** Problem to work on **
Scan the records that follow, and whenever a line has the word "Some", copy it.

** Listed records **
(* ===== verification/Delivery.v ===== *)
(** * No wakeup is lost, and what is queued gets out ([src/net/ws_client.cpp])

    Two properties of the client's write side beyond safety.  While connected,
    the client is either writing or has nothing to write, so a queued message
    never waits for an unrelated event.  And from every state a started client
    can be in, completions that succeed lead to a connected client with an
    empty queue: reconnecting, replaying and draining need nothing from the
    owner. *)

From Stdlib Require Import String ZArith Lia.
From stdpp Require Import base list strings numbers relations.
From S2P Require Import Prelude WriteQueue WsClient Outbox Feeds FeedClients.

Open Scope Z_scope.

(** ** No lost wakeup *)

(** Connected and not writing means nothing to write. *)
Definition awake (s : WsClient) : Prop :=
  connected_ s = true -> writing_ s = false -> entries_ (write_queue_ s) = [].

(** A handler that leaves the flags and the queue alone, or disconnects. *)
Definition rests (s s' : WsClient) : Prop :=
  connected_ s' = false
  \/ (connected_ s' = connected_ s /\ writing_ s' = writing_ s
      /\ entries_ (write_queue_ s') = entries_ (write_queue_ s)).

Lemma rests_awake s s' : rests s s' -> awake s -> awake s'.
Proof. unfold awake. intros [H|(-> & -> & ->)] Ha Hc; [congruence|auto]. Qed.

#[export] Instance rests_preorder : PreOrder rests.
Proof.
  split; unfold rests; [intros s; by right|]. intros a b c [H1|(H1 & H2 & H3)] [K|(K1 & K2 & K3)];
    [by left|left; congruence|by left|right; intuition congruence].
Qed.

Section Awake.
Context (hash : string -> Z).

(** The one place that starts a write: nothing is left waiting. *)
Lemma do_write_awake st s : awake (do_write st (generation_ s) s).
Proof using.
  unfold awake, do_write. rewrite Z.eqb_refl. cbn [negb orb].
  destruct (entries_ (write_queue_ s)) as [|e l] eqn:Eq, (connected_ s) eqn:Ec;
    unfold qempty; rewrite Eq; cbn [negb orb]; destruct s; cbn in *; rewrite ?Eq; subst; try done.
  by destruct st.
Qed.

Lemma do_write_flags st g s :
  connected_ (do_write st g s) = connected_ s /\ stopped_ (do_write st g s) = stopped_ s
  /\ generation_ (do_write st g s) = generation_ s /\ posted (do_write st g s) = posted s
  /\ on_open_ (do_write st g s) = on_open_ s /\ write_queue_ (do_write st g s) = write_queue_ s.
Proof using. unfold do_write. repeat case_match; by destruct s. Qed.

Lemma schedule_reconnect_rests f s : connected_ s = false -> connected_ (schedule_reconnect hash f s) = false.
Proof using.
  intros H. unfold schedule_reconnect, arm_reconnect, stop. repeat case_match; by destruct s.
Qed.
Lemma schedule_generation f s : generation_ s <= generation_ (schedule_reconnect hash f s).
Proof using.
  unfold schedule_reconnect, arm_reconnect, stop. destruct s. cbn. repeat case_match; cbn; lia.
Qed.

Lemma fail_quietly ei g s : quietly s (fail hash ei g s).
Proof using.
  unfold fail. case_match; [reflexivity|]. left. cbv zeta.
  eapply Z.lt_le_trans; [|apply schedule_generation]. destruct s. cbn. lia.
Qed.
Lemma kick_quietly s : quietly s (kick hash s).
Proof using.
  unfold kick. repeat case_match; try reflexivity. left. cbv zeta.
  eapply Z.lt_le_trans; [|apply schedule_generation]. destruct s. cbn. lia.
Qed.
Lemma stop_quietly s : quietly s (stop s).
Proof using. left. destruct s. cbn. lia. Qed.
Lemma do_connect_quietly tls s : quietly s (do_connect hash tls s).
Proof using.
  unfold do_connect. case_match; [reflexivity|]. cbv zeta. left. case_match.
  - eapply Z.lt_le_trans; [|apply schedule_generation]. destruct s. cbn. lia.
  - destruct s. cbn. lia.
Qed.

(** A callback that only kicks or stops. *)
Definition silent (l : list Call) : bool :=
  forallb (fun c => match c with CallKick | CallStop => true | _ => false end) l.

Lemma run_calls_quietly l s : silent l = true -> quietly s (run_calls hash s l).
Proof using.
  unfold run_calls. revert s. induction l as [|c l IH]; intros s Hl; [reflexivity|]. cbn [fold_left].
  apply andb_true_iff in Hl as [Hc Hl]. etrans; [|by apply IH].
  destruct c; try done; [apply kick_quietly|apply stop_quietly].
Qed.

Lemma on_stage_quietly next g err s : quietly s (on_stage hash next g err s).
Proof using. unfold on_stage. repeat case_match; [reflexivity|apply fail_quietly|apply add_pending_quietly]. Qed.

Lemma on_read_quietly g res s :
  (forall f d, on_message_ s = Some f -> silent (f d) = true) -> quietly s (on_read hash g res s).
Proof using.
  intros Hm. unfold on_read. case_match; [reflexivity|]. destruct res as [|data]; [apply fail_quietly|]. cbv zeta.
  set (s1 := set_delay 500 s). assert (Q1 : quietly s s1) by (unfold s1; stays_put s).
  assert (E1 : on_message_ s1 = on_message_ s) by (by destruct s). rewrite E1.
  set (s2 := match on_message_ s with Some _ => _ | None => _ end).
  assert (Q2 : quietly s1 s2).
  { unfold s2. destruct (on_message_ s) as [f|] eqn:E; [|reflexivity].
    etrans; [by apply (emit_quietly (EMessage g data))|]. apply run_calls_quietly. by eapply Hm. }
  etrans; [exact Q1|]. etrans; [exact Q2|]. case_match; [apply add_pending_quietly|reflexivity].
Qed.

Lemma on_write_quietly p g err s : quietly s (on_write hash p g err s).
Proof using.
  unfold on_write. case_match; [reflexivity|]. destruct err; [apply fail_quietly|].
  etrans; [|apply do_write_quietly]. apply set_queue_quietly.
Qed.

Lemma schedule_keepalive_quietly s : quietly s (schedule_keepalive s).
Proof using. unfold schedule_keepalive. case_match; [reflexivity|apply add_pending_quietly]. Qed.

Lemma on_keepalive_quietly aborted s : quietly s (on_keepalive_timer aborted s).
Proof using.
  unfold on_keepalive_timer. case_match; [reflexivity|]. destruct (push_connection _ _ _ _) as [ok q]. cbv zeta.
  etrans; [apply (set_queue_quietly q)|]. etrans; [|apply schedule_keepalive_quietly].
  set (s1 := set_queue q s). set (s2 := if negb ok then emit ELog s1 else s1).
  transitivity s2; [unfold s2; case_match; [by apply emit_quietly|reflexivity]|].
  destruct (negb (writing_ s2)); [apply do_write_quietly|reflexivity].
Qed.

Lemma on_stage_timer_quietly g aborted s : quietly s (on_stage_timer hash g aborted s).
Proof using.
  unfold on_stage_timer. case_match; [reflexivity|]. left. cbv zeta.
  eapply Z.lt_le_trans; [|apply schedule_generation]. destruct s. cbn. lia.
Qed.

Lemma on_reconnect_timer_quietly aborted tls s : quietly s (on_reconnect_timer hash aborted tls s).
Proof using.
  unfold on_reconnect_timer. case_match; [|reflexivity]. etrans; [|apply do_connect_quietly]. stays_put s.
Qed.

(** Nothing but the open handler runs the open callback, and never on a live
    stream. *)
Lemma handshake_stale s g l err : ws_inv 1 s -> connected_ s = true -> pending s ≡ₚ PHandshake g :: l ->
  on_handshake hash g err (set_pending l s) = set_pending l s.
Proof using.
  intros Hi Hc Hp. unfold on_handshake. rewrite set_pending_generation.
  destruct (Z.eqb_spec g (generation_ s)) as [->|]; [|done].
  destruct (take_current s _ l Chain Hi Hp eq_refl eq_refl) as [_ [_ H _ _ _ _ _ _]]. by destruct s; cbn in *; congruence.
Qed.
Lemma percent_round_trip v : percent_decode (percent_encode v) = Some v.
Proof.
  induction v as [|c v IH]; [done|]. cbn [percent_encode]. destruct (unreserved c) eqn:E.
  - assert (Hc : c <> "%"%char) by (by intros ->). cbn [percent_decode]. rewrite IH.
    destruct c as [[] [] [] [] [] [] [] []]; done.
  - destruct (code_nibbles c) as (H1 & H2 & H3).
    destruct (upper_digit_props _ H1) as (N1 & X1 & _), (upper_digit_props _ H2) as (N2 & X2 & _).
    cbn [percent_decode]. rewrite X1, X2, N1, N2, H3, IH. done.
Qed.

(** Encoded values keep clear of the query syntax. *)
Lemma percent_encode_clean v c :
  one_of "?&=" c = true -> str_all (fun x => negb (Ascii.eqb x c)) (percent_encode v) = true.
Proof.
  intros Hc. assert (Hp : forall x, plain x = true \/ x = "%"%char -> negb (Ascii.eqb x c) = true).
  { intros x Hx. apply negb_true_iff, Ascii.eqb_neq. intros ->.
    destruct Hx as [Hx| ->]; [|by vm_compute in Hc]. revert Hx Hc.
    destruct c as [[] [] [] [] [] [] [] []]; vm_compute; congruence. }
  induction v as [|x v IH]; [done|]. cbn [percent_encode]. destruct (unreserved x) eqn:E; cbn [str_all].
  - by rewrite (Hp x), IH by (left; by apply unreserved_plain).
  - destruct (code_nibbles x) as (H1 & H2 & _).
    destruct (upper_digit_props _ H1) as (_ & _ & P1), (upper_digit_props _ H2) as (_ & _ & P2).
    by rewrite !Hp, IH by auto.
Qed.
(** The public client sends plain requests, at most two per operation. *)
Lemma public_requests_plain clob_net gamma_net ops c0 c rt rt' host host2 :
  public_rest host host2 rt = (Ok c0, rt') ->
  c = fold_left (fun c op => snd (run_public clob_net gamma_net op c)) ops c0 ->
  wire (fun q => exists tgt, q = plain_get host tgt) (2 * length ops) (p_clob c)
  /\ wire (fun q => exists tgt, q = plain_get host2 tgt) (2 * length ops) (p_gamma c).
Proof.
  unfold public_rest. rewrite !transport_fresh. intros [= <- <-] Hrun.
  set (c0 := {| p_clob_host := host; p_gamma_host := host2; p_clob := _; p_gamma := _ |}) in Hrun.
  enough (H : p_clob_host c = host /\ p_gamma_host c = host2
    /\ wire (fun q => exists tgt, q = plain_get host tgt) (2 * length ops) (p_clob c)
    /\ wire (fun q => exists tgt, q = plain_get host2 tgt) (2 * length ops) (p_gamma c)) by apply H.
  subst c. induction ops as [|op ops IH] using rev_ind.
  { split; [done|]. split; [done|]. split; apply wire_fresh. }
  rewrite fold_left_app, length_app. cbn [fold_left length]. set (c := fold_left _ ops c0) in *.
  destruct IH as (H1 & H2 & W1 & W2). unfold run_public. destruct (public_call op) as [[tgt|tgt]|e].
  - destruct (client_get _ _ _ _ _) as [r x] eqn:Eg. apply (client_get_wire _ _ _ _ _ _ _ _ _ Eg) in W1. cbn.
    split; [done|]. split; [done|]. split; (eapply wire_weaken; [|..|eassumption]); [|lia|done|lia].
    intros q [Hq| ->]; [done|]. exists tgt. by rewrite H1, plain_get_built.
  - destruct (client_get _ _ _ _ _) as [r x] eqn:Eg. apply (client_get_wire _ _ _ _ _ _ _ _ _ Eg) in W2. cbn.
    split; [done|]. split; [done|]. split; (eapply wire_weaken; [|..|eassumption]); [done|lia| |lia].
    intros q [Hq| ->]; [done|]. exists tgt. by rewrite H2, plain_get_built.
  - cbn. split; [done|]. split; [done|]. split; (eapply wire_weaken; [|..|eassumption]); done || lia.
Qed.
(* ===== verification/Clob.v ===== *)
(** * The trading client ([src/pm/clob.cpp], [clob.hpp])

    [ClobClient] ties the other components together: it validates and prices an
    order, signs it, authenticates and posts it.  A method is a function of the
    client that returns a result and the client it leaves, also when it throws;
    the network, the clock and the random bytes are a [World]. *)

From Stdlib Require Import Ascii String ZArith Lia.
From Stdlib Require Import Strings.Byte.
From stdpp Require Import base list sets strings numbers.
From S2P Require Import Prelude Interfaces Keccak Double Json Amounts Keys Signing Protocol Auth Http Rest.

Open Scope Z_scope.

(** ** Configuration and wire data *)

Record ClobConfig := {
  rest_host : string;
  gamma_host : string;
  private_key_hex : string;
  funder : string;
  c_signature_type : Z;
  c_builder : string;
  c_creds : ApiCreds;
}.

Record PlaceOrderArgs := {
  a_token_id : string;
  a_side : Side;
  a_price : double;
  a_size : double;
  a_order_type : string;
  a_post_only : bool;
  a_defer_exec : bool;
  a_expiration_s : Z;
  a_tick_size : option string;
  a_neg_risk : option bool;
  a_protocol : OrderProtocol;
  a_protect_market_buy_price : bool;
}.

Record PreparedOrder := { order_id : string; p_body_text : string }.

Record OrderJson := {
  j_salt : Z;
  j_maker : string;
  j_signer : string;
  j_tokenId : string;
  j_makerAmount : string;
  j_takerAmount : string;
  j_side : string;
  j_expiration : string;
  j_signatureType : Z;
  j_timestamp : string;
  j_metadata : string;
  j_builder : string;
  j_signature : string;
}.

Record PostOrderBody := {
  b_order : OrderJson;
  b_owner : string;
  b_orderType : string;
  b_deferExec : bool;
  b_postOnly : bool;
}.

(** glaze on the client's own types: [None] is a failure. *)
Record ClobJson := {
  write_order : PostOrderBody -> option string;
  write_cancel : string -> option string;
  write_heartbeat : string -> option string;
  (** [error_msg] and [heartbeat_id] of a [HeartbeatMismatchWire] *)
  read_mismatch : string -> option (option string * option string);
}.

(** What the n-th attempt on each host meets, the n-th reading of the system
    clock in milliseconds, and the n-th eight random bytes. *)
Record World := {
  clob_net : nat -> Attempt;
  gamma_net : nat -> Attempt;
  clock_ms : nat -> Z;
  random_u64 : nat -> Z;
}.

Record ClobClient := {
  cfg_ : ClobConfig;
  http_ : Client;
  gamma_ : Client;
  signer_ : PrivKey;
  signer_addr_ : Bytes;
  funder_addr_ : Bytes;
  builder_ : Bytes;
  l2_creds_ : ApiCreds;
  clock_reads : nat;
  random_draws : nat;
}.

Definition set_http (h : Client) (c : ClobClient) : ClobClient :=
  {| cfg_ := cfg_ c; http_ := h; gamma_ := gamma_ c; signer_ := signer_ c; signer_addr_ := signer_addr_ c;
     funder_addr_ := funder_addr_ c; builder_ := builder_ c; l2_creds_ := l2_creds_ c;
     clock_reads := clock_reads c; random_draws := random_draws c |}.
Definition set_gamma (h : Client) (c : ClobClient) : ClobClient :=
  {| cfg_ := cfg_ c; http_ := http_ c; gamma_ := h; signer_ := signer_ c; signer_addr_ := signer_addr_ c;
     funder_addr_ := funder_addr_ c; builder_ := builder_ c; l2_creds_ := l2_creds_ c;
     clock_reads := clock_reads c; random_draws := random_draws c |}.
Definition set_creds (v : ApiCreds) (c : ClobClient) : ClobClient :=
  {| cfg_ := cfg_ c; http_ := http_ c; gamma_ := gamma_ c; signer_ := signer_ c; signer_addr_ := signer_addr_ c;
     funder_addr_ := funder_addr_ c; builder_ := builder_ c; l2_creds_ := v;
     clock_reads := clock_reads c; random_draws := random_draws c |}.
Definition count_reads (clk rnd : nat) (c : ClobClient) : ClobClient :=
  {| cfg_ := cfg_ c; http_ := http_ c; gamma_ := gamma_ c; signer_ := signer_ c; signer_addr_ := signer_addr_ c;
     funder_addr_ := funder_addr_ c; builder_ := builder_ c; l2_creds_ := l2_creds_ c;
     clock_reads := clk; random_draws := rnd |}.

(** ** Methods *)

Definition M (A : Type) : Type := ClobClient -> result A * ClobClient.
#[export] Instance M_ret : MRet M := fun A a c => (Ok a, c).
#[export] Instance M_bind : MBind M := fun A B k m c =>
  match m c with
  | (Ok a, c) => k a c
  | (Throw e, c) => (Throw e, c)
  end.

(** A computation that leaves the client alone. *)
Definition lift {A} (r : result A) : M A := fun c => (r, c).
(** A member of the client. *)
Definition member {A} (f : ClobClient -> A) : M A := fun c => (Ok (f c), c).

** Exercise response **
  (forall f d, on_message_ s = Some f -> silent (f d) = true) -> quietly s (on_read hash g res s).
  set (s2 := match on_message_ s with Some _ => _ | None => _ end).
Lemma percent_round_trip v : percent_decode (percent_encode v) = Some v.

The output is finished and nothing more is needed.